Sunday, October 01, 2006

National Newspaper Week

Please, members of the press, help us open a discussion of our fragmenting moral framework

This week is National Newspaper Week. The public depends on newspapers and other media to keep informed of events and assess their consequences. This not only requires an accurate record of events but also the background surrounding the events and a moral and ethical framework through which the events are viewed.

In recent year the national framework of conventional wisdom, assumptions and taboos has deviated considerably from the framework used by the rest of the world. I ask the press to take the opportunity of National Newspaper Week to examine why this has occurred, and open a discussion of why our world view is diverging from the rest of the world, whether we are on the right track or the wrong one, and how the differing views can be reconciled. To illustrate how things are changing I offer a couple examples.

Religious influence on government

USA Today reports that the Congress, at President Bush’s urging, has just passed legislation that would bar detainees from challenging their detention in courts, a change that goes against a couple hundred years of American history. This has been discussed in the press from most angles, legal, ethical and moral. The one angle not discussed has been religious influence on such decisions. Why the change now? Is it related to the ethnic and religious background of the detainees? Have we divided the world into people that are evil and those that are good? If so, is this because of our religious beliefs? This is not a subject that should be taboo and above discussion if it is changing long standing principles that have served us well.

The morality of warfare

There was a time when emperors and kings lead their troops into battle. There was a time when stealth and surprise attacks were dishonorable. Obviously we’ve come a long way from those times. But even recent world wars were fought with a near parity of forces, comparably equipped, at least at the start. There was some honor in such wars, even though circumstances deteriorated and masses of civilians became targets, ostensibly to avoid even larger casualties, or justified on the basis of the support of the general population for the acts of the military.

This is not the situation we face today. We have countries equipped with sophisticated weapons of massive destructive power and extreme accuracy battling resistance movements not tied to any government and without any modern weapons other than rifles and grenade launchers. This is the epitome of asymmetric warfare. When an aggrieved group of people finds they have no means to challenge their occupation or displacement by an enemy with a modern army and the support of superpowers what are they to do but surrender or use unconventional methods like terror to achieve what they view as justice? In our frame of reference, we have defined such terror as despicable and the worst form of brutality, even though those engaging in it may consider it so important that they are willing to give up their life in the cause, and even though respected countries have used it to win independence.

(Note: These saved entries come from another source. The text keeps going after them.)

(* ===== verification/ServiceWatcher.v ===== *)
(** The service watcher, internal/service/watcher.go: it turns Kubernetes
    Services and EndpointSlices into slots of the backend array, Maglev tables and
    entries of the dataplane's service table.  The calls to the dataplane are the
    trace a handler emits (their answers are only logged); the informer caches
    are arguments.  The backend slots of the tracked services never overlap and
    every slot a service refers to is its own; deleting a service deletes the
    entries its last reconciliation made.  Two leaks are recorded as theorems. *)

From Stdlib Require Import ZArith Lia Zdivisibility String.
From stdpp Require Import base tactics list gmap strings fin_maps.
From S2P Require Import Prelude GoStrings GoNet Constants SlotAllocator Maglev.

(** * Kubernetes objects, as far as the watcher reads them *)

(** [TargetPort.IntValue()] is kept as its value. *)
Record ServicePort := mkPort {
  p_Name : string; p_Protocol : string; p_Port : Z; p_TargetPort : Z; p_NodePort : Z }.

Record Service := mkService {
  s_Namespace : string; s_Name : string;
  ClusterIPs : list string; ClusterIP : string;
  Ports : list ServicePort; s_Type : string;
  ExternalIPs : list string; Ingress : list string;
  SessionAffinity : string; ExternalTrafficPolicy : string;
  InternalTrafficPolicy : option string; AffinitySeconds : option Z }.

Record Endpoint := mkEndpoint { Ready : option bool; Addresses : list string }.

Record EndpointSlice := mkSlice {
  e_Namespace : string; ServiceLabel : option string;
  Endpoints : list Endpoint; e_Ports : list (option Z * option string) }.

(** * Requests to the dataplane *)

Record ServiceKey := mkKey { k_Ip : string; k_Port : Z; k_Protocol : Z; k_Scope : Z }.

#[export] Instance ServiceKey_eq_dec : EqDecision ServiceKey.
Proof. solve_decision. Defined.
#[export] Instance ServiceKey_countable : Countable ServiceKey.
Proof.
  refine (inj_countable' (fun k => (k_Ip k, k_Port k, k_Protocol k, k_Scope k))
            (fun t => mkKey t.1.1.1 t.1.1.2 t.1.2 t.2) _). by intros [].
Defined.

On the other hand, we sanction the use of smart bombs of deadly accuracy and devastating explosive power operated from safe quarters miles away to attack domestic facilities that may contain many civilians, to assassinate a single cruel dictator with which we have a conflict. This is the way we went after Saddam at the start of the Iraq war and killed innocent civilians in a restaurant in Iraq. We don’t call this terror. We call this collateral damage. It cannot be taboo to challenge this form of warfare. Is this form of warfare honorable, or have we completely dismissed the concept of honorable warfare?

The weakening of rules against torture is another way we have voluntary relinquished the high ground in our claim to be honorable and humane people. Why are we doing this? There may be unique circumstances that occur once or twice in a lifetime that require breaking the rules to prevent massive loss of innocent life. But, why is this something that we want to write into law? Is this rational? Or are we driven by emotions or religious zeal to repeat the brutalities of the past that we have tried for centuries to rise above?

Please, members of the press, help us open this discussion

The examples I have given here a just a couple ways we seem to have been regressing as a society into the brutal ways of the past. The rest of the civilized world is not with us on this. They have a different frame of reference. Are we to follow the ways of those we consider evil, or are we to lead by maintaining our honor and humanity. The press can help us here by breaking old taboos against the discussion of religion and in challenging a frame of reference which is no longer in concert with world opinion. We should have learned by now that the enemy that currently threatens us is operating out of deep religious conviction and zeal, and as a result is behaving irrationally. Do we want to join them in their irrational ways or do we want to examine our own premises and challenge our changing worldview of what is honorable and moral?